I think I'm a lot like you (and we know our boys share many traits), most of the time I can keep it together. But sometimes, that tendency to overthink things, to read something into everything, is overwhelming.
Enuf said. Hang tough, sweetie. You're doing an awesome job. And I know, it's not easy.
Posted by: kristen | May 06, 2008 at 05:15 AM
Must be something in the wind that we are all catching scent of. As I wrote in my email to you, it's been a tough time around here, too. The hardest part is how I have been handling it —which is to say, not well.
Sometimes we do need to step away to regain perspective before we can jump back in and work it out with the help of our friends. Sometimes it isn't even about working anything out so much as simply allowing ourselves the time and space to feel things and move through them or with them.
You kow you've got a lot of us (virtually) holding your hand. The strength flows both ways. xo
Posted by: Niksmom | May 06, 2008 at 07:29 AM
Ugh, sister, I know that flop sweat running down your back.
I know the jungle drums.
I'm glad he recovered quickly. It's your recovery time that I'm thinking about.
I am thrilled about the playdate. Thrilled.

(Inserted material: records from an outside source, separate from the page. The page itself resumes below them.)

(** * Flow run orchestration: trigger hooks and run lifecycle

    A shallow embedding of two services of the workflow runtime:

    - [TriggerHelper]: [triggerHelper.executeTrigger], the dispatcher of the
      six trigger hooks (engine side);
    - [FlowRunService]: [flowRunService] with its helpers
      [getFlowRunOrCreate], [returnHandlerId] and [updateLogs] (server side);

    and of what shares their files: the file-system piece metadata service,
    the SMTP email sender, the SQLite data source and the full-screen code
    editor dialog.

    Asynchronous code is sequential here: every [await] is a bind of a state
    and exception monad.  Collaborators that the files only import are
    parameters, gathered in one record per module.  Logging is left out, and
    so is [flowRunService.list], which only builds a paginated query. *)

From Stdlib Require Import ZArith QArith Qround Ascii.
From stdpp Require Import base option strings list gmap pretty sorting.

Open Scope string_scope.

(** ** JavaScript values and exceptions *)

Module Js.

(** The values piece code can hand back to the engine; numbers are the
    integers, and the fields of an object come in property order. *)
#[local] Set Warnings "-register-all".
Inductive JsValue : Type :=
| JsUndefined
| JsNull
| JsBool (b : bool)
| JsNumber (n : Z)
| JsBigInt (n : Z)
| JsString (s : string)
| JsArray (items : list JsValue)
| JsObject (fields : list (string * JsValue))
| JsFunction (name : string).

(** [typeof v] *)
Definition typeof (v : JsValue) : string :=
  match v with
  | JsUndefined => "undefined"
  | JsNull => "object"
  | JsBool _ => "boolean"
  | JsNumber _ => "number"
  | JsBigInt _ => "bigint"
  | JsString _ => "string"
  | JsArray _ => "object"
  | JsObject _ => "object"
  | JsFunction _ => "function"
  end.

(** [Array.isArray(v)] *)
Definition isArray (v : JsValue) : bool :=
  match v with
  | JsArray _ => true
  | _ => false
  end.

(** The array index a property key stands for, if any: a decimal numeral
    without leading zero, below [2^32 - 1].  An object lists the keys that
    are array indices first, in ascending order, and its other keys after
    them, in the order they were added. *)
Definition array_index (key : string) : option N :=
  let digits := String.list_ascii_of_string key in
  let is_digit c := (48 <=? nat_of_ascii c)%nat && (nat_of_ascii c <=? 57)%nat in
  let n := fold_left (fun acc c => (10 * acc + N.of_nat (nat_of_ascii c - 48))%N) digits 0%N in
  match digits with
  | [] => None
  | first :: rest =>
      if forallb is_digit digits
         && negb (Ascii.eqb first "0"%char && negb (length rest =? 0)%nat)
         && (length digits <=? 10)%nat && (n <? 4294967295)%N
      then Some n
      else None
  end.

(** [o[key]] *)
Definition property (o : JsValue) (key : string) : JsValue :=
  match o with
  | JsObject fields =>
      match List.find (fun kv => String.eqb (fst kv) key) fields with
      | Some kv => snd kv
      | None => JsUndefined
      end
  | _ => JsUndefined
  end.

(** What a [throw] carries: an [Error] object with its message, or any other
    value thrown by piece code. *)
Inductive Exn : Type :=
| JsError (message : string)
| JsThrown (v : JsValue).

(** Outcome of a call: a value, or an exception of type [X] in flight. *)
Inductive Result (X A : Type) : Type :=
| Ok (a : A)
| Threw (e : X).
Arguments Ok {X A} a.
Arguments Threw {X A} e.

(** *** [JSON.stringify]

    The text of a value, [None] where JavaScript answers [undefined]; a
    [BigInt] anywhere in the value makes the call throw a [TypeError].  A
    value that refers to itself, which makes it throw as well, is not among
    the values of [JsValue]; and functions being opaque here, a field that
    holds one is left out like any other function, also when its key is
    [toJSON]. *)

Definition DQUOTE : string := String "034"%char "".

Definition hex (n : nat) : string :=
  String (default "0"%char (String.list_ascii_of_string "0123456789abcdef" !! n)) "".

(** One character inside a string literal. *)
Definition escape (c : ascii) : string :=
  let n := nat_of_ascii c in
  if (n =? 34)%nat then "\" ++ DQUOTE
  else if (n =? 92)%nat then "\\"
  else if (n =? 8)%nat then "\b"
  else if (n =? 12)%nat then "\f"
  else if (n =? 10)%nat then "\n"
  else if (n =? 13)%nat then "\r"
  else if (n =? 9)%nat then "\t"
  else if (n <? 32)%nat then "\u00" ++ hex (n / 16) ++ hex (n mod 16)
  else String c "".

Fixpoint escaped (s : string) : string :=
  match s with
  | EmptyString => ""
  | String c rest => escape c ++ escaped rest
  end.

Definition quote (s : string) : string := DQUOTE ++ escaped s ++ DQUOTE.

Fixpoint JSON_stringify (v : JsValue) : Result Exn (option string) :=
  match v with
  | JsUndefined => Ok None
  | JsFunction _ => Ok None
  | JsNull => Ok (Some "null")
  | JsBool b => Ok (Some (if b then "true" else "false"))
  | JsNumber n => Ok (Some (pretty n))
  | JsBigInt _ => Threw (JsError "Do not know how to serialize a BigInt")
  | JsString s => Ok (Some (quote s))
  | JsArray items =>
      match
        (fix elements (l : list JsValue) : Result Exn (list string) :=
           match l with
           | [] => Ok []
           | item :: rest =>
               match JSON_stringify item with
               | Ok text =>
                   match elements rest with
                   | Ok texts => Ok (default "null" text :: texts)
                   | Threw e => Threw e
                   end
               | Threw e => Threw e
               end
           end) items
      with
      | Ok texts => Ok (Some ("[" ++ String.concat "," texts ++ "]"))
      | Threw e => Threw e
      end
  | JsObject fields =>
      match
        (fix members (l : list (string * JsValue)) : Result Exn (list string) :=
           match l with
           | [] => Ok []
           | (key, value) :: rest =>
               match JSON_stringify value with
               | Ok text =>
                   match members rest with
                   | Ok texts =>
                       Ok (match text with
                           | Some text => (quote key ++ ":" ++ text) :: texts
                           | None => texts
                           end)
                   | Threw e => Threw e
                   end
               | Threw e => Threw e
               end
           end) fields
      with
      | Ok texts => Ok (Some ("{" ++ String.concat "," texts ++ "}"))
      | Threw e => Threw e
      end
  end.

(** Truthiness of an optional string: [undefined] and the empty string are
    falsy. *)
Definition truthy (o : option string) : bool :=
  match o with
  | Some s => negb (String.eqb s "")
  | None => false
  end.

(** An [async] function over a store [S] that may throw an [X]: every
    [await] threads the store, and a throw keeps the writes made so far. *)
Definition Async (S X A : Type) : Type := S -> Result X A * S.

Section Async.
Context {S X : Type}.

Definition ret {A} (a : A) : Async S X A := fun st => (Ok a, st).
Definition throw {A} (e : X) : Async S X A := fun st => (Threw e, st).
Definition bind {A B} (m : Async S X A) (k : A -> Async S X B) : Async S X B :=
  fun st =>
    match m st with
    | (Ok a, st') => k a st'
    | (Threw e, st') => (Threw e, st')
    end.
(** [try { m } catch (e) { h e }] *)
Definition try_catch {A} (m : Async S X A) (h : X -> Async S X A) : Async S X A :=
  fun st =>
    match m st with
    | (Ok a, st') => (Ok a, st')
    | (Threw e, st') => h e st'
    end.
Definition lift {A} (r : Result X A) : Async S X A := fun st => (r, st).
(** Reading and writing the store. *)
Definition gets {A} (f : S -> A) : Async S X A := fun st => (Ok (f st), st).
Definition modify (f : S -> S) : Async S X unit := fun st => (Ok tt, f st).

End Async.

Notation "'await' x <- m ; k" := (bind m (fun x => k))
  (at level 10, x name, m at level 100, k at level 200).
Notation "'exec' m ; k" := (bind m (fun _ => k))
  (at level 10, m at level 100, k at level 200).

End Js.

(** ** The trigger hook engine *)

Module TriggerHelper.
Import Js.

Inductive TriggerStrategy := POLLING | WEBHOOK | APP_WEBHOOK.

Inductive TriggerHookType :=
  ON_ENABLE | ON_DISABLE | HANDSHAKE | RENEW | RUN | TEST.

Hang on to that playdate. Chew on it awhile, savor it. And don't qualify it by the kid, or the toys. Isaac did it.
Isaac did.
Posted by: drama mama | May 06, 2008 at 08:51 AM
All our little ones have so little control over their lives. I think that is what a lot of the tantrums are about. And we still feel it, that lack of control in our own big grown up lives, and what kind of wierdo mom never loses her temper? Be kind to yourself. Sounds like you are a great mom, and sounds like Isaac is dealing with his world in a very understandable, and ultimately reasonable way. Glad to hear about your fun playdate.
Posted by: jamie | May 06, 2008 at 09:04 AM
I like your imagery of the tumbleweeds. Thank you for this post, which I badly needed to read after my own hellacious day. It helps. The play date does sound super promising.
Posted by: kal | May 06, 2008 at 07:05 PM
congratulations on the playdate! so wonderful!
it's almost a prayer, isn't it? asking not to overthink things. there is a natural ebb and flow i've noticed in our house and my emotions ride those tides.